Cyclic mechanical strain promotes transforming‐growth‐factor‐β1‐mediated cardiomyogenic marker expression in bone‐marrow‐derived mesenchymal stem cells in vitro

Abstract

Cardiomyocytes in the heart reside in mechanically dynamic environments, such as those subject to cyclic mechanical strain. TGF-beta1 (transforming growth factor-beta1) stimulates cardiomyogenic marker expression of BMMSCs (bone-marrow-derived mesenchymal stem cells). In the present study, we tested the hypothesis that cyclic mechanical strain promotes TGF-beta1-mediated cardiomyogenic marker expression in BMMSCs in vitro.
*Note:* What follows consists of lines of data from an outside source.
(** X7. The closure reads values when it is called.  In a store reached
    from [New], take an iterator that has been advanced any number of
    times, then overwrite a present key with [Set].  Continuing the
    iteration on the new store visits the pairs it would have visited
    on the old one, with the new value at [key]. *)
Theorem iterator_sees_later_overwrite
    (ops : list op) (s : State) (c0 c : ptr) (n : nat)
    (rs : list (K * V * bool)) (key : K) (v value : V) :
  run ops New = Some s →
  Iterator s = Some (c0, s) →
  calls n c0 s = Some (rs, c) →
  Get key s = Some ((v, true), s) →
  ∃ s', Set_ key value s = Some ((value, true), s')
    ∧ ∀ fuel, (Len s < Z.of_nat fuel)%Z →
        ∃ rest, drain fuel c s = Some rest
                ∧ drain fuel c s' = Some (overwrite key value <$> rest).
Proof.
  intros Hrun Hit Hcalls HG.
  destruct (reachable_inv ops s Hrun) as (ents & HI & _).
  destruct (inv_cursor s ents c0 s n rs c HI Hit Hcalls) as [_ ->].
  destruct (inv_Get s ents key v s HI HG) as (i & e & Hi & <- & <-).
  destruct (Set_present_inv s ents i e value HI Hi) as (s' & Hs & HI' & _).
  exists s'. split; [done|]. intros fuel Hfuel.
  rewrite (inv_Len s ents HI) in Hfuel.
  set (e1 := Entry (en e) (ep e) (ek e) value) in *.
  assert (Hen : en <$> <[i := e1]> ents = en <$> ents).
  { rewrite list_fmap_insert. apply list_insert_id.
    exact (lookup_fmap_en _ _ _ Hi). }
  exists (pairs (drop n ents)). split.
  - apply inv_drain; [done|lia].
  - rewrite <- Hen.
    rewrite (inv_drain s' _ HI') by (rewrite length_insert; lia).
    f_equal. unfold pairs. rewrite !fmap_drop. f_equal.
    rewrite list_fmap_insert. simpl.
    apply (insert_as_fmap fst _ i (ek e, ev e) (ek e, value)).
    + rewrite <- list_fmap_compose. apply (inv_keys_NoDup s ents HI).
    + by rewrite list_lookup_fmap, Hi.
    + done.
Qed.

(** X8. In a store reached from [New], if the next call of an iterator's
    [next] would return the key [key], and [key] is deleted before that
    call is made, then [Delete] succeeds and the call of [next] panics: the
    node still holds [key], the index no longer does, and [next]
    dereferences the nil pointer that [om.data[key]] yields. *)
Theorem next_panics_after_Delete_of_its_key
    (ops : list op) (s : State) (c c' : ptr) (key : K) (v : V) :
  run ops New = Some s →
  next c s = Some ((key, v, true), c', s) →
  ∃ s', Delete key s = Some ((v, true), s') ∧ next c s' = None.
Proof.
  intros Hrun Hnext. destruct (reachable_inv ops s Hrun) as (ents & HI & _).
  destruct c as [l|]; [|done].
  unfold next in Hnext. simpl in Hnext.
  destruct (nodes s !! l) as [nd|] eqn:Hl.
  2: { unfold get_value, bind, load_node in Hnext. by rewrite Hl in Hnext. }
  rewrite (bind_eq _ _ _ _ _ (get_value_eq _ _ _ Hl)) in Hnext.
  unfold bind at 1, data_index at 1 in Hnext.
  destruct (data s !! node_value nd) as [x|] eqn:Hk; [|done].
  destruct (inv_present _ _ _ _ HI Hk) as (i & e & Hi & Hkey & ->).
  pose proof (list_elem_of_lookup_2 _ _ _ Hi) as He. simpl in Hnext.
  rewrite (bind_eq _ _ _ _ _ (get_elem_value_eq _ _ _ (inv_elem _ _ HI e He)))
    in Hnext.
  rewrite (bind_eq _ _ _ _ _ (get_next_eq _ _ _ Hl)) in Hnext.
  simpl in Hnext. injection Hnext as <- <- _.
  destruct (Delete_present_inv s ents i e HI Hi) as (s' & HD & _ & Hd').
  rewrite <- Hkey. exists s'. split; [done|].
  pose proof (Delete_keeps_node_values s ents i e _ s' HI Hi HD l) as Hval.
  rewrite Hl in Hval. simpl in Hval.
  destruct (nodes s' !! l) as [nd'|] eqn:Hl'; [|done].
  injection Hval as Hval.
  unfold next. simpl.
  rewrite (bind_eq _ _ _ _ _ (get_value_eq _ _ _ Hl')).
  unfold bind at 1, data_index at 1.
  rewrite Hval, <- Hkey, Hd', lookup_delete_eq. done.
Qed.




(** *** The list under [Set] and [Delete] *)

(** X11. In a store reached from [New], [Set] on an absent key pushes
    exactly one node: the chain from [head] is the old chain followed by a
    node that was not in it, that node is the new [tail], it holds [key],
    and the entry of [key] refers to it. *)
Theorem Set_fresh_key_pushes_one_node
    (ops : list op) (s : State) (key : K) (value : V) :
  run ops New = Some s →
  data s !! key = None →
  ∃ s' ns l, Set_ key value s = Some ((zero, false), s')
    ∧ forward (length ns) s = Some ns
    ∧ (l ∉ ns)
    ∧ forward (S (length ns)) s' = Some (ns ++ [l])
    ∧ list_tail (items s') = Some l
    ∧ key_at s' l = Some key
    ∧ position_ref s' key = Some l.
Proof.
  intros Hrun Hk. destruct (reachable_inv ops s Hrun) as (ents & HI & _).
  destruct (Set_fresh_inv s ents key value HI Hk) as (s' & Hs & HI' & _).
  set (e0 := Entry (next_node s) (next_elem s) key value) in *.
  assert (e0 ∈ ents ++ [e0]) as He0.
  { apply elem_of_app. right. by apply list_elem_of_singleton. }
  exists s', (en <$> ents), (next_node s). rewrite length_fmap. split_and!.
  - done.
  - by apply inv_forward.
  - intros (e & Heq & He)%list_elem_of_fmap_1.
    pose proof (inv_node_lt _ _ HI e He). lia.
  - rewrite (inv_forward s' _ (S (length ents)) HI').
    + by rewrite fmap_app.
    + rewrite length_app. simpl. lia.
  - by rewrite (inv_tail _ _ HI'), fmap_last, last_snoc.
  - unfold key_at.
    pose proof (inv_node _ _ HI' _ e0 (fresh_entry_lookup ents e0)) as Hnd.
    simpl in Hnd. by rewrite Hnd.
  - unfold position_ref.
    pose proof (inv_data _ _ HI' e0 He0) as Hd.
    pose proof (inv_elem _ _ HI' e0 He0) as Hel. simpl in Hd, Hel.
    by rewrite Hd, Hel.
Qed.

(** X12. In a store reached from [New], [Delete] on a key whose entry
    refers to the node [l] removes exactly that node: the chain from [head]
    is the old chain without [l], every other node keeps its place, and the
    entries of the other keys refer to the nodes they referred to. *)
Theorem Delete_removes_one_node
    (ops : list op) (s : State) (key : K) (l : loc) :
  run ops New = Some s →
  position_ref s key = Some l →
  ∃ r s' ns, Delete key s = Some (r, s')
    ∧ forward (length ns) s = Some ns
    ∧ l ∈ ns
    ∧ forward (length ns) s' = Some (filter (λ l', l' ≠ l) ns)
    ∧ ∀ key', key' ≠ key → position_ref s' key' = position_ref s key'.
Proof.
  intros Hrun Hpos. destruct (reachable_inv ops s Hrun) as (ents & HI & _).
  assert (Href : ∀ s0 ents0 e, Inv s0 ents0 → e ∈ ents0 →
            position_ref s0 (ek e) = Some (en e)).
  { intros s0 ents0 e HI0 He. unfold position_ref.
    by rewrite (inv_data _ _ HI0 e He), (inv_elem _ _ HI0 e He). }
  assert (Hnone : ∀ s0 ents0 k, Inv s0 ents0 → k ∉ ek <$> ents0 →
            position_ref s0 k = None).
  { intros s0 ents0 k HI0 Hk0. unfold position_ref.
    by rewrite (inv_not_in_keys s0 ents0 k HI0 Hk0). }
  destruct (data s !! key) as [x|] eqn:Hk.
  2: { unfold position_ref in Hpos. by rewrite Hk in Hpos. }
  destruct (inv_present _ _ _ _ HI Hk) as (i & e & Hi & <- & _).
  pose proof (list_elem_of_lookup_2 _ _ _ Hi) as He.
  rewrite (Href s ents e HI He) in Hpos. injection Hpos as <-.
  destruct (Delete_present_inv s ents i e HI Hi) as (s' & HD & HI' & _).
  exists (ev e, true), s', (en <$> ents). rewrite length_fmap. split_and!.
  - done.
  - by apply inv_forward.
  - by apply list_elem_of_fmap_2.
  - rewrite (inv_forward s' _ (length ents) HI').
    + f_equal. rewrite list_fmap_delete.
      apply (delete_as_filter id _ i (en e)).
      * rewrite list_fmap_id. apply (inv_nodup _ _ HI).
      * by apply lookup_fmap_en.
    + rewrite length_delete by eauto. lia.
  - intros key' Hne.
    destruct (decide (key' ∈ ek <$> ents)) as [Hin|Hnin].
    + apply list_elem_of_fmap_1 in Hin as (e' & -> & He').
      rewrite (Href s ents e' HI He'). apply (Href s' _ e' HI').
      apply list_elem_of_lookup_1 in He' as [j Hj].
      apply elem_of_delete_lookup. exists j. split; [|done].
      intros ->. rewrite Hi in Hj. by injection Hj as ->.
    + rewrite (Hnone s ents key' HI Hnin). apply (Hnone s' _ key' HI').
      intros (e' & -> & He'%list_elem_of_delete_inv)%list_elem_of_fmap_1.
      apply Hnin. by apply list_elem_of_fmap_2.
Qed.

End OrderedMap.


(** ** The repository's test and concrete instances

    Keys are strings and values are integers, as in [TestOrderedMap]. *)

Local Open Scope Z_scope.

(** The test of the repository, call by call: the eight insertions, the
    length, the look-ups of a missing key, the iteration, and the deletion
    of the first key. *)
Example TestOrderedMap_passes :
  ∃ s s',
    Get "empty" New = Some ((0, false), New)
    ∧ Delete "empty" New = Some ((0, false), New)
    ∧ run (sets [("d", 3); ("b", 8); ("c", 5); ("a", 9);
                 ("aa", 33); ("bb", 88); ("cc", 99); ("dd", 55)]) New = Some s
    ∧ Len s = 8
    ∧ Get "missing" s = Some ((0, false), s)
    ∧ Delete "missing" s = Some ((0, false), s)
    ∧ iterate 9 s = Some [("d", 3); ("b", 8); ("c", 5); ("a", 9);
                          ("aa", 33); ("bb", 88); ("cc", 99); ("dd", 55)]
    ∧ Get "d" s = Some ((3, true), s)
    ∧ Delete "d" s = Some ((3, true), s')
    ∧ Get "d" s' = Some ((0, false), s')
    ∧ Len s' = 7
    ∧ iterate 9 s' = Some [("b", 8); ("c", 5); ("a", 9);
                           ("aa", 33); ("bb", 88); ("cc", 99); ("dd", 55)].
Proof.
  eexists. eexists. split_and!; vm_compute; reflexivity.
Qed.

(** C1. [Set] on a present key does not return the value stored before
    the call.  After [Set("a", 1)] on a fresh map, [Get("a")] finds 1; the
    call [Set("a", 2)] then returns [(2, true)], the value it has just
    written, where the documentation of [Set] promises the previous value
    1.  The map itself is updated as intended. *)
Theorem Set_present_key_returns_written_value :
  ∃ s1 s2 : State,
    Set_ "a" 1 New = Some ((0, false), s1)
    ∧ Get "a" s1 = Some ((1, true), s1)
    ∧ Set_ "a" 2 s1 = Some ((2, true), s2)
    ∧ Get "a" s2 = Some ((2, true), s2)
    ∧ iterate 2 s2 = Some [("a", 2)].
Proof.
  eexists. eexists. split_and!; vm_compute; reflexivity.
Qed.

Lemma Set_sequence_iterates_in_introduction_order_witness :
  ∃ s, run (sets [("d", 3); ("b", 8); ("d", 4); ("c", 5); ("b", 9)]) New = Some s
       ∧ ∃ visited, iterate 6 s = Some visited
                    ∧ visited.*1 = ["d"; "b"; "c"].
Proof.
  destruct (Set_sequence_iterates_in_introduction_order
              [("d", 3); ("b", 8); ("d", 4); ("c", 5); ("b", 9)])
    as (s & Hrun & Hiter).
  exists s. split; [exact Hrun|]. apply Hiter. simpl. lia.
Defined.

Lemma Delete_present_key_witness :
  ∃ s, run (sets [("d", 3); ("b", 8); ("c", 5)]) New = Some s
    ∧ Get "b" s = Some ((8, true), s)
    ∧ ∃ s', Delete "b" s = Some ((8, true), s')
        ∧ Len s' = Len s - 1
        ∧ Get "b" s' = Some ((0, false), s')
        ∧ ∀ fuel, (Len s < Z.of_nat fuel) →
            ∃ before, iterate fuel s = Some before
              ∧ iterate fuel s' = Some (filter (λ kv, kv.1 ≠ "b") before)
              ∧ "b" ∉ (filter (λ kv, kv.1 ≠ "b") before).*1.
Proof.
  eexists. split; [vm_compute; reflexivity|].
  split; [vm_compute; reflexivity|].
  apply (Delete_present_key (sets [("d", 3); ("b", 8); ("c", 5)]));
    vm_compute; reflexivity.
Defined.

Lemma absent_key_Get_Delete_witness :
  (Get "empty" (New (V := Z)) = Some ((0, false), New)
   ∧ Delete "empty" (New (V := Z)) = Some ((0, false), New))
  ∧ ∃ s s', run [OpSet "a" 1; OpSet "b" 2] New = Some s
      ∧ Delete "a" s = Some ((1, true), s')
      ∧ Delete "a" s' = Some ((0, false), s')
      ∧ Get "a" s' = Some ((0, false), s').
Proof.
  destruct (absent_key_Get_Delete (K := string) (V := Z)) as [Habsent Htwice].
  split.
  - apply Habsent. vm_compute. reflexivity.
  - assert (∃ s s', run [OpSet "a" 1; OpSet "b" 2] New = Some s
                     ∧ Delete "a" s = Some ((1, true), s'))
      as (s & s' & Hrun & Hdel)
      by (eexists; eexists; split; vm_compute; reflexivity).
    exists s, s'. split; [exact Hrun|]. split; [exact Hdel|].
    exact (Htwice s "a" _ s' Hdel).
Defined.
The mRNA expression of cardiac-specific genes was more up-regulated in BMMSCs cultured with a TGF-beta1 supplement and subjected to cyclic strain for 1 week than in BMMSCs cultured statically with a TGF-beta1 supplement. Immunocytochemical analyses and flow cytometric analysis showed that the proportions of cardiac troponin-I-positive cells and cardiac MHC (myosin heavy chain)-positive cells and the proportions of cells expressing tropomyosin respectively were increased to a greater extent by TGF-beta1with cyclic strain than by TGF-beta1 alone. These results showed that cyclic strain promotes TGF-beta1mediated cardiomyogenic marker expression in BMMSCs in vitro.